November 18, 2004 2 Comments
I’ve mentioned earlier how much I was a child of television. TV was so much more soothing, so much friendlier, more welcoming than real life. Especially since I was surrounded by the reality of the 1970s while watching American television’s version of the 1960s. I still feel nostalgia for fictional worlds of that medium. Like the movie Pleasantville shifted 10 or 15 years later.
No surprise then that my very first infatuation was with with a young Marlo Thomas from the TV show That Girl.

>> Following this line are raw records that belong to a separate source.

Lemma pkt_parsed : pib_parse_packet_header (pkt tail) = inr {| pr_ret := 20; pr_lrh := lrh; pr_grh := None; pr_bth := Some bth |}.
Proof.
  destruct pkt_headers as ((H1 & H2 & H3 & H4) & H5 & _). unfold pkt, pkt_of. apply parse_packet_bytes; try done.
  change (pib_packet_lrh_get_pktlen lrh * 4 = Zlen (pkt tail)). rewrite H4, Zlen_pkt, Htail. lia.
Qed.

Lemma pkt_rest : drop 20 (pkt tail) = body ++ tail.
Proof. reflexivity. Qed.

(** What the receiving side cuts off: the pad and the checksum. *)
Lemma pkt_body : take (Z.to_nat (Zlen (body ++ tail) - pib_packet_bth_get_padcnt bth - 4)) (body ++ tail) = body.
Proof.
  destruct pkt_headers as (_ & _ & -> & _). rewrite Zlen_app, Htail. replace (Z.to_nat _) with (length body) by (unfold Zlen; lia). apply take_app_length.
Qed.

(** For pibnetd it is a packet of the port the GUID behind it belongs to. *)
Lemma pkt_datagram gb : length gb = 8%nat -> be_combine gb <> 0 ->
  iba_datagram (pkt tail ++ gb) (be_combine gb) {| pr_ret := 20; pr_lrh := lrh; pr_grh := None; pr_bth := Some bth |} bth.
Proof.
  intros Hl Hg. pose proof (Zlen_pkt tail) as Hz. destruct (pad_of_range (Zlen body)) as [Hp _].
  assert (length (pkt tail ++ gb) - Netd.FOOTER_SIZE = length (pkt tail))%nat as Hn by (rewrite length_app, Hl; unfold Netd.FOOTER_SIZE; lia).
  unfold iba_datagram. rewrite Hn, take_app_length. split_and!.
  - rewrite length_app. unfold Netd.FOOTER_SIZE. lia.
  - rewrite length_app, Hl. unfold Netd.PIB_PACKET_BUFFER. unfold Zlen in *. lia.
  - change (be_combine (take 8 (drop (length (pkt tail)) (pkt tail ++ gb))) = be_combine gb). rewrite drop_app_length. by rewrite take_ge by lia.
  - done.
  - by apply pkt_parsed.
  - done.
  - destruct pkt_headers as (_ & _ & _ & -> & _). unfold has_flag. change Netd.PIB_QPN_MASK with (Z.ones 24). rewrite <-Z.ldiff_land, Z.ldiff_ones_r_low; [done|lia|].
    destruct (decide (qpn = 0)) as [->|]; [done|]. apply Z.log2_lt_pow2; lia.
Qed.
End Tail.
End Packet.

(** ** A turn of the scheduler that sends *)

(** A handler that queues no work item needs nothing of the other queue pairs. *)
Lemma with_qp_quiet {A} i (m : M st A) h q pd a s : hc_qps h !! i = Some q -> hc_pds h !! qp_pd q = Some pd -> works_of (st_events s) = [] ->
  m (load h q pd) = Some (a, s) -> with_qp i m h = Some (a, stored i (qp_pd q) s h).
Proof.
  intros Hq Hpd Hw E. unfold with_qp. erewrite (bind_run get) by reflexivity. rewrite Hq. erewrite (bind_run (of_option _)) by reflexivity. rewrite Hpd.
  erewrite (bind_run (of_option _)) by reflexivity. rewrite E. erewrite (bind_run (of_option _)) by reflexivity. cbv beta iota.
  erewrite (bind_run (modify _)) by reflexivity. unfold stored. rewrite Hw. erewrite bind_run by reflexivity. unfold ret. do 2 f_equal. destruct h. simpl. by rewrite app_nil_r.
Qed.

(** The lock is taken and released. *)
Definition relocked (h : hca) : hca := h <| hc_lock := true |> <| hc_lock := false |>.

(** The queue pair [i] is due; its pass leaves a packet for the thread, which sends it. *)
Lemma turn_sends {PP : Params} ahs fb h na gb i q pd s' port_num ah slid op pkey qpn psn sol body k : hc_lock h = false ->
  fb_multi_host_mode fb = true -> fb_netd_sockaddr fb = Some na -> hc_results h = [] ->
  head (se_qp <$> qs_tree (st_sched (hc_st h))) = Some i ->
  with_qp i (process_on_qp_scheduler ahs) (relocked h) = Some (tt, stored i (qp_pd q) s' (relocked h)) -> st_ports s' = st_ports (load h q pd) ->
  (exists p port, hc_ports h !! port_num = Some p /\ hp_state p = Link.IB_PORT_ACTIVE /\ st_ports (hc_st h) !! port_num = Some port
                  /\ Link.port_guid port = Some gb) -> length gb = 8%nat ->
  byte_ok op -> 0 < ah_dlid ah < PIB_MCAST_LID_BASE -> 0 < slid < 2 ^ 16 -> 0 <= pkey < 2 ^ 16 -> 0 <= qpn < 2 ^ 24 -> 0 < Zlen body <= 4108 ->
  thread_has (st_thread s') (pkt_of ah slid op pkey qpn psn sol body k) port_num slid (ah_dlid ah) (qp_num q) ->
  Zlen (pkt_of ah slid op pkey qpn psn sol body k) = Verbs.PIB_PACKET_BUFFER ->
  exists again h' tail, qp_scheduler_turn ahs fb h = Some (again, h') /\ Zlen tail = pad_of (Zlen body) + 4
  /\ sent_from (stored i (qp_pd q) s' (relocked h)) na (pkt_of ah slid op pkey qpn psn sol body tail) gb h'.
Proof.
  intros Hl Hm Hn Hres Hhead Hw Hports (p & port & Hp & Hact & Hsp & Hg) Hgl Hop Hd Hs Hk Hq Hb (T1 & T2 & T3 & T4 & T5 & T6) Hz.
  destruct (pkt_ready ah slid op pkey qpn psn sol body Hop Hd Hs Hk Hq Hb k Hz) as (tail & rest & Ek & Ht & Eb & Hlw & Hpos & Hfit).
  unfold qp_scheduler_turn. rewrite (bind_run _ _ _ _ _ (lock_run h Hl)).
  assert (on_dev pib_util_get_first_scheduling_qp (h <| hc_lock := true |>) = Some (Some i, h <| hc_lock := true |>)) as Ef.
  { unfold on_dev, pib_util_get_first_scheduling_qp, bind, get, gets, of_option, modify, ret. simpl. destruct (qs_tree _) as [|e t]; [done|]. by injection Hhead as ->. }
  rewrite (bind_run _ _ _ _ _ Ef). rewrite (bind_run unlock _ _ tt (relocked h)) by reflexivity. rewrite (bind_run _ _ _ _ _ Hw).
  set (h1 := stored i (qp_pd q) s' (relocked h)). rewrite (bind_run the_thread _ h1 (st_thread s') h1) by reflexivity. rewrite T6. cbn [when].
  destruct (process_sendmsg_run fb h1 na (pkt_of ah slid op pkey qpn psn sol body tail) gb) as (h2 & E2 & Hsent).
  { exists rest. change (th_send_buffer (st_thread (hc_st h1))) with (th_send_buffer (st_thread s')). rewrite T1. split_and!; done. }
  { unfold can_send. change (st_thread (hc_st h1)) with (st_thread s'). rewrite T2, T3, T4, T5. split_and!; [done|done|done|by apply unicast_lid|done|right; lia|].
    exists p, port. change (st_ports (hc_st h1)) with (st_ports s'). rewrite Hports. split_and!; [done|done|done|by rewrite Hact]. }
  rewrite (bind_run _ _ _ _ _ E2). erewrite (bind_run get) by reflexivity. eexists _, h2, tail. split; [reflexivity|]. split; [exact Ht|exact Hsent].
Qed.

Every episode opened with people talking about her character, Ann Marie, in the third-person, eventually pointing and saying, “that girl!” and Ann Marie would spin around and smile that dazzling, cute smile, all wide-eyed, and then they’d go into the opening credits where we see the single young woman new to the big city.
Click here to listen to the very first opening.

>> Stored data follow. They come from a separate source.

(* ===== verification/DatagramThm.v ===== *)
(** * A datagram from one HCA to another

    The queue pair of the sender is due, the thread of its device takes up the request
    and sends the packet; pibnetd forwards it; the device of the receiver puts the payload
    into the memory of the receive.  The steps are those of the other files, one after
    the other, and what one sends the next receives. *)

From S2P Require Import Prelude Verbs Lib ObjNum Cq Srq Mr Port SwitchSmp SwitchThm Pma Netd NetdThm State Sched Qp QpInv QpThm Packet Wire Rc RcRsp RcResp Ud UdThm Requester Hca Frame HcaThm Link LinkThm Demo FabricThm Transit UdSendThm.

(** ** The packet *)

Lemma ud_op_byte w : byte_ok (ud_op w).
Proof. unfold ud_op. by destruct (wqe_imm w). Qed.

Lemma ud_body_length s w qkey : 0 < Zlen (wqe_payload s w) <= 4096 -> 0 < Zlen (ud_body (wqe_imm w) (st_qp s) w qkey (wqe_payload s w)) <= 4108.
Proof.
  intros Hlen. unfold ud_body. rewrite !Zlen_app. change (Zlen (deth_bytes _)) with 8. pose proof (Zlen_nonneg (wqe_payload s w)).
  destruct (wqe_imm w); [change (Zlen (le_split 4 (w_ex w))) with 4|change (Zlen []) with 0]; lia.
Qed.

(** ** The sender *)

(** A device whose scheduler would run the queue pair [q] next; the next request of [q] is a
    datagram to [ah], and the port it leaves from may send. *)
Record ud_sender {PP : Params} (ahs : gmap Z ib_ah_attr) (fb : fabric) (h : hca) (na : Z) (gb : list Z) (q : pib_qp) (pd : Mr.pib_pd) (id : Z)
    (w : pib_send_wqe) (ah : ib_ah_attr) (qpn qkey : Z) (port : State.pib_port) (pkey : Z) : Prop := {
  us_inv : hca_inv h;
  us_lock : hc_lock h = false;
  us_netd : fb_multi_host_mode fb = true /\ fb_netd_sockaddr fb = Some na;
  us_results : hc_results h = [];
  us_due : exists i, head (se_qp <$> qs_tree (st_sched (hc_st h))) = Some i /\ hc_qps h !! i = Some q;
  us_pd : hc_pds h !! qp_pd q = Some pd;
  us_next : exists sub, ud_next (load h q pd) id sub w;
  us_ready : ud_ready ahs (load h q pd) w ah qpn qkey port pkey;
  us_active : exists p, hc_ports h !! ah_port_num ah = Some p /\ hp_state p = Link.IB_PORT_ACTIVE;
  us_guid : Link.port_guid port = Some gb /\ length gb = 8%nat;
  us_lids : 0 < ah_dlid ah < PIB_MCAST_LID_BASE /\ 0 < port_lid port < 2 ^ 16;
  us_pkey : 0 <= pkey < 2 ^ 16;
  us_qpn : 0 <= qpn < 2 ^ 24 }.

Lemma sender_turn {PP : Params} ahs fb h na gb q pd id w ah qpn qkey port pkey (Hs : ud_sender ahs fb h na gb q pd id w ah qpn qkey port pkey) :
  exists again h' tail, qp_scheduler_turn ahs fb h = Some (again, h')
  /\ Zlen tail = pad_of (Zlen (ud_body (wqe_imm w) q w qkey (wqe_payload (load h q pd) w))) + 4
  /\ hc_sent h' = hc_sent h ++ [(na, ud_packet (load h q pd) w ah qpn qkey (port_lid port) pkey tail ++ gb)].
Proof.
  destruct Hs as [Hi Hl [Hm Hn] Hres (i & Hhead & Hq) Hpd [sub Hnext] Hr (p & Hp & Hact) [Hg Hgl] [Hdlid Hslid] Hpkey Hqpn].
  set (s := load h q pd) in *. destruct (hi_qps _ Hi i q Hq) as (_ & pd0 & ids & Hpd0 & Hwf). assert (pd0 = pd) as -> by congruence.
  destruct (ud_pass_run ahs ids s id sub w ah qpn qkey port pkey Hwf Hnext Hr) as (s' & k & E & (T1 & T2 & T3 & T4 & T5 & T6) & Hz & Hports & _).
  pose proof (Zlen_payload _ _ _ _ _ _ _ _ Hr) as Hpl. pose proof (ur_len _ _ _ _ _ _ _ _ Hr) as Hlen.
  assert (hca_inv (relocked h)) as Hi0 by (by apply inv_lock, inv_lock).
  pose proof (with_qp_run i (process_on_qp_scheduler ahs) (relocked h) q pd tt s' Hi0 Hq Hpd (polite_process_on_qp_scheduler ahs) E) as Hw.
  edestruct (turn_sends ahs fb h na gb i q pd s' (ah_port_num ah) ah (port_lid port) (ud_op w) pkey qpn) as (again & h' & tail & E1 & Ht & Hsent & _); try done.
  - exists p, port. split_and!; try done. exact (ur_port _ _ _ _ _ _ _ _ Hr).
  - apply ud_op_byte.
  - apply ud_body_length. lia.
  - exists again, h', tail. split; [exact E1|]. split; [exact Ht|exact Hsent].
Qed.

(** ** The receiver *)

(** A device with a UD queue pair [q], number [qpn], that takes datagrams of [n] bytes at the
    LID [dlid]; [w] is its oldest receive, [cq] its completion queue. *)
Record ud_receiver (h : hca) (port_num dlid qpn qkey pkey n : Z) (q : pib_qp) (pd : Mr.pib_pd) (w : pib_recv_wqe) (l : list pib_recv_wqe) (cq : pib_cq) : Prop := {
  uv_inv : hca_inv h;
  uv_lock : hc_lock h = false;
  uv_idle : th_ready_to_send (st_thread (hc_st h)) = false;
  uv_active : exists p, hc_ports h !! port_num = Some p /\ hp_state p = Link.IB_PORT_ACTIVE;
  uv_port : exists sp, st_ports (hc_st h) !! port_num = Some sp /\ port_lid sp = dlid /\ port_pkey_table sp !! Z.to_nat (a_pkey_index (qp_attr q)) = Some pkey;
  uv_qpn : 1 < qpn < 2 ^ 24 - 1;
  uv_qp : hc_qps h !! qpn = Some q /\ hc_pds h !! qp_pd q = Some pd;
  uv_type : qp_type q = IB_QPT_UD /\ a_port_num (qp_attr q) = port_num /\ a_qkey (qp_attr q) = qkey;
  uv_state : pib_is_recv_ok (qp_state q) = true;
  uv_recv : i_srq (qp_init_attr q) = None /\ rs_recv_wqes (qp_responder q) = w :: l;
  uv_fits : n <= rwqe_total_length w /\ GRH_SIZE + n <= sgl_length (rwqe_sge_array w);
  uv_sges : Forall (sge_ok pd IB_ACCESS_LOCAL_WRITE) (rwqe_sge_array w) /\ NoDup (sgl_addrs pd (rwqe_sge_array w));
  uv_cq : st_cqs (hc_st h) !! qp_recv_cq q = Some cq /\ cq_state cq = PIB_STATE_OK /\ cq_free_cqe_head cq <> [] }.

And here for the theme song I remember from my childhood.
When I was about 5, I announced to my friend Cynthia that I was in love with Marlo Thomas. Cynthia told me she was in love with Liza Minelli. I guess at that age, it made complete sense to me that Cynthia would have a crush on a woman. Women were so much prettier, after all. But I sure did think I’d picked a prettier woman to crush on. We pretended we were out on double dates with our beloved celebrities.
A few years later, when my mom was figuring out that I wasn’t learning to read, she hired a tutor. (The first reading test I remember taking put me 2 years behind my age group, where all my peers were 2 years ahead of our age group!)

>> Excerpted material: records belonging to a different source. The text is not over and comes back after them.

(* ===== verification/RcSendThm.v ===== *)
(** * A SEND of one packet

    The requester of a reliable connection and a message of one packet: the packet in the
    send buffer, byte for byte, and the request that waits for its acknowledge behind the
    pass of the scheduler. *)

From S2P Require Import Prelude Verbs Lib ObjNum Cq Srq Mr MrSafe State Sched Qp QpInv QpThm Packet Wire Rc RcThm RcRsp RcResp RcRespThm Ud UdThm Requester RequesterThm Hca Frame HcaThm Transit UdSendThm.

Section RcSend.
Context {PP : Params}.

(** ** Building a packet *)

(** The connection: the port it leaves from, without a global route header. *)
Record connected (s : st) (port : pib_port) (pkey : Z) : Prop := {
  cn_port : st_ports s !! a_port_num (qp_attr (st_qp s)) = Some port;
  cn_grh : has_flag (ah_ah_flags (a_ah_attr (qp_attr (st_qp s)))) IB_AH_GRH = false;
  cn_pkey : port_pkey_table port !! Z.to_nat (a_pkey_index (qp_attr (st_qp s))) = Some pkey }.
Definition buffer_ok (s : st) : Prop := Zlen (th_send_buffer (st_thread s)) = PIB_PACKET_BUFFER.

Definition first_hdrs (ah : ib_ah_attr) (slid op pkey qpn psn : Z) : hdrs :=
  {| h_lrh := {| lrh_dlid := ah_dlid ah; lrh_vl_lver := 0; lrh_sl_rsv_lnh := u8 (Z.lor (Z.shiftl (ah_sl ah) 4) 2); lrh_slid := slid; lrh_pktlen := 0 |};
     h_grh := None;
     h_bth := {| bth_OpCode := op; bth_se_m_padcnt_tver := 0; bth_pkey := pkey; bth_destQP := u32 qpn; bth_psn := Z.land (u32 psn) PIB_PSN_MASK |} |}.
(* ===== verification/MessageThm.v ===== *)
(** * A message over a reliable connection

    The scheduler of one device sends a SEND of one packet; pibnetd forwards it; the other
    device puts it into the memory of the receive and queues an acknowledge; its scheduler
    sends that, pibnetd forwards it back, and the request completes. *)

From S2P Require Import Prelude Verbs Lib ObjNum Cq Srq Mr Port SwitchSmp SwitchThm Pma Netd NetdThm State Sched Qp QpInv QpThm Packet Wire Rc RcThm RcRsp RcResp Ud UdThm Requester RequesterThm Hca Frame HcaThm Link LinkThm Demo FabricThm Transit UdSendThm DatagramThm RcSendThm RcRecvThm.

(** ** One end of the connection *)

(** What no step of the message changes in a queue pair. *)
Definition conn (q : pib_qp) := (qp_num q, qp_pd q, qp_type q, qp_state q, qp_send_cq q, qp_recv_cq q, qp_attr q, qp_init_attr q).

(** The queue pair [q], number [i], of a device, its protection domain, the port it uses
    and the partition key of its packets; [gb] is the GUID of the port, behind every packet. *)
Record rc_end (fb : fabric) (h : hca) (na : Z) (gb : list Z) (i : Z) (q : pib_qp) (pd : Mr.pib_pd) (port : State.pib_port) (pkey : Z) : Prop := {
  en_lock : hc_lock h = false;
  en_netd : fb_multi_host_mode fb = true /\ fb_netd_sockaddr fb = Some na;
  en_results : hc_results h = [];
  en_qp : hc_qps h !! i = Some q /\ 1 < i < 2 ^ 24 - 1;
  en_pd : hc_pds h !! qp_pd q = Some pd;
  en_conn : connected (load h q pd) port pkey;
  en_sched : sched_member (load h q pd);
  en_idle : th_ready_to_send (st_thread (hc_st h)) = false;
  en_active : exists p, hc_ports h !! a_port_num (qp_attr q) = Some p /\ hp_state p = Link.IB_PORT_ACTIVE;
  en_guid : Link.port_guid port = Some gb /\ length gb = 8%nat;
  en_lids : 0 < ah_dlid (a_ah_attr (qp_attr q)) < PIB_MCAST_LID_BASE /\ 0 < port_lid port < 2 ^ 16;
  en_dest : 1 < a_dest_qp_num (qp_attr q) < 2 ^ 24 - 1;
  en_pkey : 0 <= pkey < 2 ^ 16 }.

Section Steps.
Context {PP : Params} (ahs : gmap Z ib_ah_attr) (fb : fabric).

(** ** Sending *)

Lemma conn_fields q q' : conn q' = conn q -> qp_num q' = qp_num q /\ qp_pd q' = qp_pd q /\ qp_type q' = qp_type q /\ qp_state q' = qp_state q
  /\ qp_send_cq q' = qp_send_cq q /\ qp_recv_cq q' = qp_recv_cq q /\ qp_attr q' = qp_attr q /\ qp_init_attr q' = qp_init_attr q.
Proof. intros H. by injection H. Qed.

My tutor must have asked my mom what I was interested in, and my mom must have said, The boy’s got it bad for Marlo Thomas! So my tutor told me she was the head of the local chapter of the Marlo Thomas fan club (Hey, it could happen!) and that she’d get me an autographed photo if I did my reading assignments. Good motivation. I never did learn to read properly, but I must have done my assignments, because I had a “Warmest Wishes XOXO” autograph for years. I don’t know where it is now, but this is the image:
But we have to learn to laugh at even our warmest, fondest icons of childhood. My old college friend and I constantly make fun of the opening of That Girl, and SNL apparently did their own spoof in the 1980s called “That Black Girl!”